The next time you face a significant decision, try moving through these five steps:
- Name it (Emotional Self-Awareness) - Research by neuroscientist Matthew Lieberman shows that simply naming an emotion reduces amygdala activation. The act of labelling creates cognitive distance from the feeling and reduces its grip
- Pause (Impulse Control) - Create space between the stimulus and your response. Even a brief pause — a breath, a night’s sleep, a walk — interrupts the amygdala’s urgency signal and allows the prefrontal cortex to re-engage.
- Check it (Reality Testing) – Ask yourself: Is this emotional signal accurate? Am I responding to what’s actually in front of me, or am I pattern-matching from a past experience? Is fear telling me something real, or something old?
- Engage (Empathy & Interpersonal Relationships)- Seek insight & diverse views. Ask yourself whose perspective you haven't yet considered. Who will be affected by this decision? Who holds information or experience that you don't? Who is likely to see this differently and why might that matter?
- Act (Problem Solving) — Decide and move forward intentionally. You’ve used emotion as data, tested it against reality, and created space for clarity. This is decision making at its most intelligent; neither purely rational nor driven by impulse, but genuinely integrated.
Think of a significant decision you’ve made recently. What emotions were in the room when you made it, and did you acknowledge them? If you could go back, what would you do differently?
If you have your EQ-i 2.0 results, take a look at your scores in the Decision-Making composite. These numbers are not a verdict on your capability, but they are a starting point for a richer conversation about how you lead.
Because in the end, the most intelligent decisions aren’t the ones made without emotion.
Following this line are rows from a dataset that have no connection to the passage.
(** * tibbiyreja: the visit-calendar engine of [processor.js]

    A shallow embedding of the scheduling part of [processExcel]
    (working-day calendar, even distribution, cycle and birthday
    projections, cohort loop, consolidated sheet) and of [getGender],
    together with the properties the specification states about them.

    What is modelled.  The engine starts where the workbook has been
    read: from [rowsData], the detected identifier, name and birth-date
    columns, and [config].  A run either throws or hands over the rows of
    each cohort ([allRangesRows]), the rows of the consolidated sheet and
    the warnings.  Cell styles and the zip archive are left out; the
    reading of the workbook and the monthly sheets (which repeat the
    assigned rows) are modelled apart, in the second part of the
    definitions.

    Conventions.
    - JavaScript numbers used as counters, years and identifiers are
      integers ([Z], [nat] for the visit count and for indices).  The one
      fractional quantity, [interval = 12 / visitCount], is an exact
      rational ([Q]); module [Binary64] evaluates the same expressions in
      binary64, and up to 93 visits a year both give the same months.
    - A dayjs object is its local calendar fields plus the milliseconds
      elapsed in its day.  The time zone has a fixed offset (no daylight
      saving), so [valueOf] orders dates as the local day number and the
      time of day do; day arithmetic is the one of ECMAScript
      ([DayFromYear], [MakeDay], [WeekDay]).
    - [dayjs()] reads the wall clock: every function of the source that
      calls it takes the instant it reads as the argument [now], and a
      run is given one instant, the one at which it executes. *)

From Stdlib Require Import ZArith QArith Qround Lia List Bool Ascii String.
From Stdlib Require Import Sorted Permutation DecimalString DecimalPos DecimalZ.
From Stdlib Require Import Floats Uint63.
From stdpp Require Import base gmap list strings.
They’re the ones made with full awareness of it.
Damásio, A. R. (1996). The somatic marker hypothesis and the possible functions of the prefrontal cortex. Philosophical Transactions of the Royal Society of London. Series B: Biological Sciences, 351(1346), 1413–1420. https://doi.org/10.1098/rstb.1996.0125
Lieberman MD, Eisenberger NI, Crockett MJ, Tom SM, Pfeifer JH, Way BM. Putting feelings into words: affect labeling disrupts amygdala activity in response to affective stimuli. Psychol Sci. 2007 May;18(5):421-8. doi: 10.1111/j.1467-9280.2007.01916.x. PMID: 17576282.